広島湾に浮かぶ似島は橋が架かっておらず、本土との交通手段はフェリーだけです。航路は似島に住む650人のライフラインとして機能しています。その航路が、南海トラフ地震で震度6弱の揺れに襲われ港湾が損傷し、一時的に断たれた想定でドローンを使って医薬品や血液を運ぶ訓練が2日行われました。

背景には、去年の能登半島地震がありました。石川県輪島市の舳倉島(へぐらじま)では、地震で海底が隆起。およそ2週間にわたって孤立し、航路の再開にも1年以上かかりました。

訓練ではまず、本土側から似島に向かって、注射や傷口の洗浄などに用いられる“生理食塩水”を模した、重さ約14kgの水を運びます。広島市南区の出島地区(本土側)から似島まで、4.4kmの距離を時速約50km、10分ほどで飛行します。

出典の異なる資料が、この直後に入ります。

(* ===== verification/NaryOps.v ===== *)
(** * The associative and commutative operators

    [BITVECTOR_PLUS], [MULT], [AND], [OR] and [XOR] take any number of children.
    The class [ACKind] says what the rules on them rely on: on the values of a width
    the operation is a commutative monoid.  A list of terms then has a value
    ([opv]) that does not depend on its order, and the value of a node is the one of
    its children. *)

From S2P Require Import Prelude Integer BitVector Node BitblastUtils BitblastStrategies BitblastCorrect BVRules BVRulesCorrect BVEvalCorrect.
Local Open Scope Z_scope.

Class ACKind (k : Kind) (f : Z -> Z -> Z -> Z) (u : Z -> Z) : Prop := {
  ac_kind e vs : eval_kind e k vs = bv_nary f vs;
  ac_arity : arity k = (2%nat, None);
  ac_rng n a b : 1 <= n -> rng n a -> rng n b -> rng n (f n a b);
  ac_unit_rng n : 1 <= n -> rng n (u n);
  ac_assoc n a b c : 1 <= n -> rng n a -> rng n b -> rng n c -> f n a (f n b c) = f n (f n a b) c;
  ac_comm n a b : f n a b = f n b a;
  ac_unit n a : 1 <= n -> rng n a -> f n (u n) a = a
}.

Lemma ones_rng n : 1 <= n -> rng n (2 ^ n - 1).
Proof. intros. pose proof (pow2_gt0 n ltac:(lia)). unfold rng. lia. Qed.
Lemma zero_rng n : 0 <= n -> rng n 0.
Proof. intros. pose proof (pow2_gt0 n ltac:(lia)). unfold rng. lia. Qed.
Lemma land_ones_l n a : 0 <= n -> rng n a -> Z.land (2 ^ n - 1) a = a.
Proof.
  intros Hn Ha. rewrite Z.land_comm. replace (2 ^ n - 1) with (Z.ones n) by (rewrite Z.ones_equiv; lia).
  rewrite Z.land_ones by done. by apply Z.mod_small.
Qed.

Lemma bnot_lxor_ones n a : 0 <= n -> rng n a -> Sem.bnot n a = Z.lxor a (2 ^ n - 1).
Proof.
  intros Hn Ha. apply (bits_eq_below n).
  - by apply bnot_bound.
  - destruct (Z.eq_dec n 0) as [->|]; [unfold rng in Ha; replace a with 0 by lia; done |]. apply rng_lxor; [lia | done | apply ones_rng; lia].
  - intros i Hi. replace (2 ^ n - 1) with (Z.ones n) by (rewrite Z.ones_equiv; lia).
    rewrite Z.lxor_spec, Z.ones_spec_low, xorb_true_r by lia.
    unfold Sem.bnot. rewrite <- (lnot_mod n a) by done. rewrite testbit_mod_pow2, (proj2 (Z.ltb_lt i n)), Z.lnot_spec by lia. done.
Qed.

#[global] Instance PLUS_AC : ACKind BITVECTOR_PLUS Sem.add (fun _ => 0).
Proof.
  split; intros; try done; unfold Sem.add, Sem.wrap in *.
  - apply mod_pow2_bound. lia.
  - apply zero_rng. lia.
  - rewrite Zplus_mod_idemp_l, Zplus_mod_idemp_r. f_equal. lia.
  - f_equal. lia.
  - by apply Z.mod_small.
Qed.
#[global] Instance MULT_AC : ACKind BITVECTOR_MULT Sem.mul (fun _ => 1).
Proof.
  split; intros; try done; unfold Sem.mul, Sem.wrap in *.
  - apply mod_pow2_bound. lia.
  - pose proof (pow2_half n ltac:(lia)). pose proof (pow2_gt0 (n - 1) ltac:(lia)). unfold rng. lia.
  - rewrite Zmult_mod_idemp_l, Zmult_mod_idemp_r. f_equal. lia.
  - f_equal. lia.
  - rewrite Z.mul_1_l. by apply Z.mod_small.
Qed.
#[global] Instance AND_AC : ACKind BITVECTOR_AND (fun _ => Z.land) (fun n => 2 ^ n - 1).
Proof.
  split; intros; try done.
  - by apply rng_land.
  - by apply ones_rng.
  - by rewrite Z.land_assoc.
  - apply Z.land_comm.
  - by apply land_ones_l; [lia |].
Qed.
#[global] Instance OR_AC : ACKind BITVECTOR_OR (fun _ => Z.lor) (fun _ => 0).
Proof.
  split; intros; try done.
  - by apply rng_lor.
  - apply zero_rng. lia.
  - by rewrite Z.lor_assoc.
  - apply Z.lor_comm.
Qed.
#[global] Instance XOR_AC : ACKind BITVECTOR_XOR (fun _ => Z.lxor) (fun _ => 0).
Proof.
  split; intros; try done.
  - by apply rng_lxor.
  - apply zero_rng. lia.
  - by rewrite Z.lxor_assoc.
  - apply Z.lxor_comm.
Qed.

Section opv.
Context (k : Kind) (f : Z -> Z -> Z -> Z) (u : Z -> Z) {AC : ACKind k f u}.

(** The value of a list of values. *)
Definition opval (n : Z) (zs : list Z) : Z := foldr (f n) (u n) zs.

Lemma opval_rng n zs : 1 <= n -> Forall (rng n) zs -> rng n (opval n zs).
Proof. intros Hn H. induction H; cbn; [by apply ac_unit_rng | by apply ac_rng]. Qed.
Lemma ac_unit_r n a : 1 <= n -> rng n a -> f n a (u n) = a.
Proof. intros. rewrite ac_comm. by apply ac_unit. Qed.
Lemma opval_app n xs ys : 1 <= n -> Forall (rng n) xs -> Forall (rng n) ys ->
  opval n (xs ++ ys) = f n (opval n xs) (opval n ys).
Proof.
  intros Hn Hx Hy. induction Hx as [|x xs Hx Hxs IH]; cbn.
  - symmetry. apply ac_unit; [done | by apply opval_rng].
  - fold (opval n (xs ++ ys)) (opval n xs). rewrite IH. apply ac_assoc; [done | done | by apply opval_rng ..].
Qed.
(** The node folds from its first child. *)
Lemma opval_foldl n a zs : 1 <= n -> rng n a -> Forall (rng n) zs -> foldl (f n) a zs = opval n (a :: zs).
Proof.
  intros Hn Ha Hz. revert a Ha. induction Hz as [|z zs Hz Hzs IH]; intros a Ha; cbn [foldl].
  - cbn. symmetry. by apply ac_unit_r.
  - rewrite IH by (by apply ac_rng). cbn. fold (opval n zs). symmetry. apply ac_assoc; [done .. |]. by apply opval_rng.
Qed.

Variable e : env.

(** The terms [ch] are vectors of width [n] and combine to [z]. *)
Definition opv (ch : list Node) (n z : Z) : Prop :=
  exists zs, Forall2 (fun c z => eval e c = Some (bv n z)) ch zs /\ z = opval n zs.

Lemma vals_rng ch n zs : Forall2 (fun c z => eval e c = Some (bv n z)) ch zs -> Forall (rng n) zs.
Proof. intros H. eapply Forall2_Forall_r_impl; [exact H |]. apply Forall_true. intros c z Hz. by apply eval_bv_range in Hz as [_ ?]. Qed.

Lemma opv_nil n : opv [] n (u n).
Proof. exists []. by split. Qed.
Lemma opv_nil_inv n z : opv [] n z -> z = u n.
Proof. intros (zs & H & ->). by inversion H. Qed.
Lemma opv_one c n z : eval e c = Some (bv n z) <-> opv [c] n z /\ 1 <= n.
Proof.
  split.
  - intros H. destruct (eval_bv_range e n z c H) as [Hn Hz]. split; [| lia]. exists [z]. split; [by repeat constructor |].
    cbn. symmetry. apply ac_unit_r; [lia | done].
  - intros [(zs & H & ->) Hn]. inversion H as [|? x ? ? Hc Ht]; subst. inversion Ht; subst. cbn. rewrite ac_unit_r; [done | done |].
    by apply eval_bv_range in Hc as [_ ?].
Qed.
Lemma opv_one_intro c n z : eval e c = Some (bv n z) -> opv [c] n z.
Proof. intros H. by destruct (proj1 (opv_one c n z) H). Qed.
Lemma opv_rng ch n z : 1 <= n -> opv ch n z -> rng n z.
Proof. intros Hn (zs & H & ->). apply opval_rng; [done | by eapply vals_rng]. Qed.
Lemma opv_app l l' n x y : 1 <= n -> opv l n x -> opv l' n y -> opv (l ++ l') n (f n x y).
Proof.
  intros Hn (xs & Hx & ->) (ys & Hy & ->). exists (xs ++ ys). split; [by apply Forall2_app |].
  symmetry. apply opval_app; [done | by eapply vals_rng ..].
Qed.
Lemma opv_app_inv l l' n z : 1 <= n -> opv (l ++ l') n z -> exists x y, opv l n x /\ opv l' n y /\ z = f n x y.
Proof.
  intros Hn (zs & H & ->). apply Forall2_app_inv_l in H as (xs & ys & Hx & Hy & ->).
  exists (opval n xs), (opval n ys). split; [by exists xs |]. split; [by exists ys |]. apply opval_app; [done | by eapply vals_rng ..].
Qed.
Lemma opv_cons c l n x y : 1 <= n -> eval e c = Some (bv n x) -> opv l n y -> opv (c :: l) n (f n x y).
Proof. intros Hn Hc Hl. apply (opv_app [c]); [done | by apply opv_one_intro | done]. Qed.
Lemma opv_cons_inv c l n z : 1 <= n -> opv (c :: l) n z -> exists x y, eval e c = Some (bv n x) /\ opv l n y /\ z = f n x y.
Proof.
  intros Hn H. apply (opv_app_inv [c]) in H as (x & y & Hx & Hy & ->); [| done]. exists x, y. split; [by apply opv_one | done].
Qed.
Lemma opv_snoc l c n x y : 1 <= n -> opv l n x -> eval e c = Some (bv n y) -> opv (l ++ [c]) n (f n x y).
Proof. intros. apply opv_app; [done | done | by apply opv_one_intro]. Qed.

Lemma opv_perm l l' n z : 1 <= n -> l ≡ₚ l' -> opv l n z -> opv l' n z.
Proof.
  intros Hn HP. revert z. induction HP as [|c l l' HP IH|c d l|l l1 l2 HP1 IH1 HP2 IH2]; intros z H; [done | | | auto].
  - apply opv_cons_inv in H as (x & y & Hc & Hl & ->); [| done]. apply opv_cons; [done | done | by apply IH].
  - apply opv_cons_inv in H as (y & w & Hd & H & ->); [| done]. apply opv_cons_inv in H as (x & w' & Hc & Hl & ->); [| done].
    pose proof (opv_rng l n w' Hn Hl). pose proof (eval_bv_range e n y d Hd) as [_ ?]. pose proof (eval_bv_range e n x c Hc) as [_ ?].
    rewrite ac_assoc, (ac_comm n y x), <- ac_assoc by done. apply opv_cons; [done | done |]. by apply opv_cons.
Qed.

Lemma eval_nary_iff ch v : eval e (MkNode k ch) = Some v <->
  (2 <= length ch)%nat /\ exists n z, 1 <= n < 2 ^ 32 /\ opv ch n z /\ v = bv n z.
Proof.
  split.
  - intros Hv. assert (arity_ok k (length ch) = true) as Ha by (by apply eval_MkNode in Hv as [? _]).
    unfold arity_ok in Ha. rewrite ac_arity, andb_true_r in Ha. apply Nat.leb_le in Ha. split; [done |].
    destruct (eval_nary_inv e k f ch v (ac_kind e) Hv) as (n & a & l & c0 & cs & -> & -> & H0 & Hl & Hn & Hra & Hrl).
    exists n, (foldl (f n) a l). split; [done |]. split; [| done]. rewrite opval_foldl by (done || lia).
    exists (a :: l). split; [by constructor | done].
  - intros (Hl & n & z & Hn & (zs & Hzs & ->) & ->). destruct ch as [|c ch]; [cbn in Hl; lia |].
    pose proof (vals_rng _ _ _ Hzs) as Hr. inversion Hzs as [|? a ? l Hc Hch]; subst. inversion_clear Hr.
    apply ev_intro with (map (bv n) (a :: l)).
    + unfold arity_ok. rewrite ac_arity, andb_true_r. by apply Nat.leb_le.
    + by apply Forall2_fmap_r.
    + rewrite ac_kind. apply bv_nary_Some. exists n, a, l. split; [done |]. by rewrite opval_foldl by (done || lia).
Qed.
End opv.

操縦は県が委託した民間企業が、本土側でモニターをみながら遠隔で行います。

ドローンは衝撃なくゆっくりと似島に到着し、箱の中から水が運び出されました。一方、似島側からも、実際の血液検体を入れた箱をドローンにくくりつけて本土側まで運びます。本土側に送った血液検体は実際に検査にかけられ、フェリーを使った輸送と差異が出ないか検証されます。

県内ではこれまで、ドローンを活用した物資の輸送訓練は中山間地域で5回おこなわれてきましたが、海上での輸送は今回が初めてだということです。

広島県 危機管理課 立田正雄参事
「孤立集落対策は物資輸送が非常に重要で、ドローンも有効な手段のひとつだと考えている。もし今後こういう災害が起きた際には、ドローンも選択肢のひとつとして考えていきたい」

県は、今後も各市町や民間企業と連携して訓練を続けたいとしています。